Evaluation of the effect of grapefruit juice and its components on P-glycoprotein activity

Grapefruit (Citrus paradisi Macfad.) juice (GFJ) has been demonstrated to interact with a variety of prescription medications increasing their plasma concentrations [1]. The major mechanism for GFJ-drug interaction is the inhibition of the drug-metabolizing enzyme cytochrome P-450 3A4 (CYP450 3A4) in the small intestine [2]. GFJ also interacts with intestinal P-glycoprotein (P-gp), an energy-dependent membrane efflux-transporter which restricts the absorption of a wide range of substrates [3]. However, the modulation of P-gp activity by GFJ and its clinical relevance is still unclear. The objective of this study was to compare the contents of the specific flavonoids (naringin and naringenin) and furanocoumarins (bergamottin and 6',7'-dihydroxybergamottin) in commercially available and fresh squeezed GFJ and to assess their in vitro effect on P-gp activity using Caco-2 cells and talinolol (a P-gp but a non-CYP450 3A4 substrate) as P-gp substrate.
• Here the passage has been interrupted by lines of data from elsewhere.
(* ===== verification/Log.v ===== *)
(** * Logging ([internal/relay/log.go])

    The level filter and the sink.  A message is its format string; the
    formatted arguments are not modelled. *)
From S2P Require Import Prelude Netip World Hoare.

Definition LogEmerg := 0.
Definition LogAlert := 1.
Definition LogCrit := 2.
Definition LogErr := 3.
Definition LogWarning := 4.
Definition LogNotice := 5.
Definition LogInfo := 6.
Definition LogDebug := 7.

(** [SetLogLevel]: the low three bits of the argument. *)
Definition SetLogLevel (level : Z) : M unit := modify (set_logLevel (Z.land level 0x7)).
Definition LogLevel : M Z := s ← get; mret (logLevel s).

(** [SetLogSyslog]; [dial] is what [syslog.New] answers. *)
Definition SetLogSyslog (toSyslog : bool) (dial : option goerr) : M (option goerr) :=
  modify (set_logSyslog toSyslog) ;;
  if negb toSyslog then mret None
  else match dial with
       | Some err => mret (Some err)
       | None => modify (set_sysWriter true) ;; mret None
       end.

(** The writer method the [switch] of [logf] selects. *)
Definition syslog_priority (level : Z) : Z :=
  if bool_decide (level ∈ [LogEmerg; LogAlert; LogCrit; LogErr; LogWarning; LogNotice; LogInfo])
  then level else LogDebug.

Definition logf (level : Z) (format : string) : M unit :=
  s ← get;
  if level >? logLevel s then skip
  else if logSyslog s && sysWriter s then
    sys (λ _, tt) (λ _, EvSyslog (syslog_priority level) format)
  else sys (λ _, tt) (λ _, EvStderr format).

Definition Debugf := logf LogDebug.
Definition Infof := logf LogInfo.
Definition Noticef := logf LogNotice.
Definition Warnf := logf LogWarning.
Definition Errorf := logf LogErr.

Lemma logf_stable level fmt : stable (emits log_ev) (logf level fmt).
Proof. unfold logf. solve_stable. Qed.
#[export] Hint Resolve logf_stable : stable.
#[export] Hint Unfold Debugf Infof Noticef Warnf Errorf : stable.

(** A log call in front of a computation can be skipped over: whatever log
    lines it adds. *)
Lemma wp_log level fmt (Q : unit → St → Prop) s :
  (∀ s', emits log_ev s s' → Q tt s') → wp (logf level fmt) Q s.
Proof.
  intros HQ. wp_use logf_stable. intros [] s' Hs. by apply HQ.
Qed.

(** C-level behaviour of the filter: the level stays within 0..7, a message
    above it leaves no trace, one at or below it leaves one line. *)
Definition log_lines (e : event) : list string :=
  match e with EvSyslog _ m | EvStderr m => [m] | _ => [] end.

Lemma SetLogLevel_range level s :
  wp (SetLogLevel level) (λ _ s', 0 ≤ logLevel s' ≤ 7) s.
Proof.
  apply wp_modify. cbn. change 7 with (Z.ones 3). rewrite Z.land_ones by lia.
  pose proof (Z.mod_pos_bound level (2 ^ 3)). change (Z.ones 3) with 7. lia.
Qed.

Lemma logf_lines level fmt s :
  wp (logf level fmt)
     (λ _ s', emitted log_lines (if level >? logLevel s then [] else [fmt]) s s') s.
Proof.
  unfold logf. apply wp_bind, wp_get. destruct (level >? logLevel s) eqn:E.
  - apply wp_skip, emitted_refl.
  - destruct (logSyslog s && sysWriter s);
      (apply wp_sys; intros [] _; eexists; split; [reflexivity | done]).
Qed.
From the tested compounds the furanocoumarins 6',7'-epoxybergamottin and 6',7'-dihydroxybergamottin showed the highest inhibitory effect with IC₅₀ values of about 1µmol/L and 33µmol/L, respectively. Although not detected in any of the tested juices, naringenin showed to be three fold more potent than its glycoside naringin with IC₅₀ values of about 411 and 1250µmol/L, respectively. The in vitro data demonstrated that compounds present in grapefruit juice are able to inhibit the P-gp activity modifying the disposition of drugs that are P-gp substrates.

References: 1. Bailey, D.G. et al. (1998), Br. J. Clin. Pharmacol. 46: 101–10; 2. Schmiedlin-Ren, P. et al. (1997), Drug metab. Dispos. 25: 1228–33; 3. Spahn-Langguth, H., (2001), Eur. J. Pharm. Sci. 12: 361–367.